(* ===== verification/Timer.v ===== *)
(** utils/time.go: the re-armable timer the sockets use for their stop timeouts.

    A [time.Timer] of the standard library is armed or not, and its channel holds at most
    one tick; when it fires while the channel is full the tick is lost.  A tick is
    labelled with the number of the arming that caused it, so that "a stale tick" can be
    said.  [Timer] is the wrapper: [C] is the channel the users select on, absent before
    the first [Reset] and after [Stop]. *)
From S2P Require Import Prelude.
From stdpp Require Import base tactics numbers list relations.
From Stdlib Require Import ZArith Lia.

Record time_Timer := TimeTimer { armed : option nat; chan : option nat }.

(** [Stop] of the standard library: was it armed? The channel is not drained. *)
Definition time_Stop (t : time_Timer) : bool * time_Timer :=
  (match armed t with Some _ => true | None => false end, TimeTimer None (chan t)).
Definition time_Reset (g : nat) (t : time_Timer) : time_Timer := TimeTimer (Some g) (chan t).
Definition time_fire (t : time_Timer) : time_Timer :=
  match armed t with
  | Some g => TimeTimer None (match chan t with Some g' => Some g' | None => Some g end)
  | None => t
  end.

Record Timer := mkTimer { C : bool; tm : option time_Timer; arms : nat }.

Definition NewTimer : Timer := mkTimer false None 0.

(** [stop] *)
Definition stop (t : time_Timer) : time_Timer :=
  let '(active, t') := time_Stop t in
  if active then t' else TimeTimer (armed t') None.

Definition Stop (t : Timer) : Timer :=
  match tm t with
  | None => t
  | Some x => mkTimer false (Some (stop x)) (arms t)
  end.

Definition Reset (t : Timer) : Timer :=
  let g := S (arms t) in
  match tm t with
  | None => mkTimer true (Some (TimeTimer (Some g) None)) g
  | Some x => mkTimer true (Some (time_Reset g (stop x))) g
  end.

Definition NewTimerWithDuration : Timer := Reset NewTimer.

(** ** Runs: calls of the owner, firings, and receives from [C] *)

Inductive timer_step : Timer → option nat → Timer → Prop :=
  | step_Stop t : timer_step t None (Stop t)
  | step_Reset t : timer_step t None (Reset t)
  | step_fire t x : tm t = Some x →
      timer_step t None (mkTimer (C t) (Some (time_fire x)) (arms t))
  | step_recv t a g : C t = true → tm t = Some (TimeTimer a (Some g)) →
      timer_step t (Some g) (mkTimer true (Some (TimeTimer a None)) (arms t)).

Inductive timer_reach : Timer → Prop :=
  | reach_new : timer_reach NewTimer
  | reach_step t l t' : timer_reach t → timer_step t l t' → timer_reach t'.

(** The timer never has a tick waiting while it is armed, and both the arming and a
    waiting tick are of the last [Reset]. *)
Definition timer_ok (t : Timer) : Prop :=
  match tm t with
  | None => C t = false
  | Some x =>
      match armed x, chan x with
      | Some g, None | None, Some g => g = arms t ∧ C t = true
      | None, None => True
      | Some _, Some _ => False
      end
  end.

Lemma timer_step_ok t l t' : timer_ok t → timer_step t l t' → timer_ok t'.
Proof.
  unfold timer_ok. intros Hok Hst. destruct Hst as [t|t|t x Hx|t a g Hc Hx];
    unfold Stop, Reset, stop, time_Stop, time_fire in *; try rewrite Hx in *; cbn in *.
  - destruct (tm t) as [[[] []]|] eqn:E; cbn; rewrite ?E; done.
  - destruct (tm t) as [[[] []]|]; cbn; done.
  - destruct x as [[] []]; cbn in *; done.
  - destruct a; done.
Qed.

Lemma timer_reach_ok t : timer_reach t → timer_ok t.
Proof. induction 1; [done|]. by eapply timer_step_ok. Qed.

※

Write out exactly the lines above between the line with "Record Timer := mkTimer" and the line with "- destruct (tm t) as [[[] []]|] eqn:E;", inclusive, and nothing beyond them.

Record Timer := mkTimer { C : bool; tm : option time_Timer; arms : nat }.

Definition NewTimer : Timer := mkTimer false None 0.

(** [stop] *)
Definition stop (t : time_Timer) : time_Timer :=
  let '(active, t') := time_Stop t in
  if active then t' else TimeTimer (armed t') None.

Definition Stop (t : Timer) : Timer :=
  match tm t with
  | None => t
  | Some x => mkTimer false (Some (stop x)) (arms t)
  end.

Definition Reset (t : Timer) : Timer :=
  let g := S (arms t) in
  match tm t with
  | None => mkTimer true (Some (TimeTimer (Some g) None)) g
  | Some x => mkTimer true (Some (time_Reset g (stop x))) g
  end.

Definition NewTimerWithDuration : Timer := Reset NewTimer.

(** ** Runs: calls of the owner, firings, and receives from [C] *)

Inductive timer_step : Timer → option nat → Timer → Prop :=
  | step_Stop t : timer_step t None (Stop t)
  | step_Reset t : timer_step t None (Reset t)
  | step_fire t x : tm t = Some x →
      timer_step t None (mkTimer (C t) (Some (time_fire x)) (arms t))
  | step_recv t a g : C t = true → tm t = Some (TimeTimer a (Some g)) →
      timer_step t (Some g) (mkTimer true (Some (TimeTimer a None)) (arms t)).

Inductive timer_reach : Timer → Prop :=
  | reach_new : timer_reach NewTimer
  | reach_step t l t' : timer_reach t → timer_step t l t' → timer_reach t'.

(** The timer never has a tick waiting while it is armed, and both the arming and a
    waiting tick are of the last [Reset]. *)
Definition timer_ok (t : Timer) : Prop :=
  match tm t with
  | None => C t = false
  | Some x =>
      match armed x, chan x with
      | Some g, None | None, Some g => g = arms t ∧ C t = true
      | None, None => True
      | Some _, Some _ => False
      end
  end.

Lemma timer_step_ok t l t' : timer_ok t → timer_step t l t' → timer_ok t'.
Proof.
  unfold timer_ok. intros Hok Hst. destruct Hst as [t|t|t x Hx|t a g Hc Hx];
    unfold Stop, Reset, stop, time_Stop, time_fire in *; try rewrite Hx in *; cbn in *.
  - destruct (tm t) as [[[] []]|] eqn:E; cbn; rewrite ?E; done.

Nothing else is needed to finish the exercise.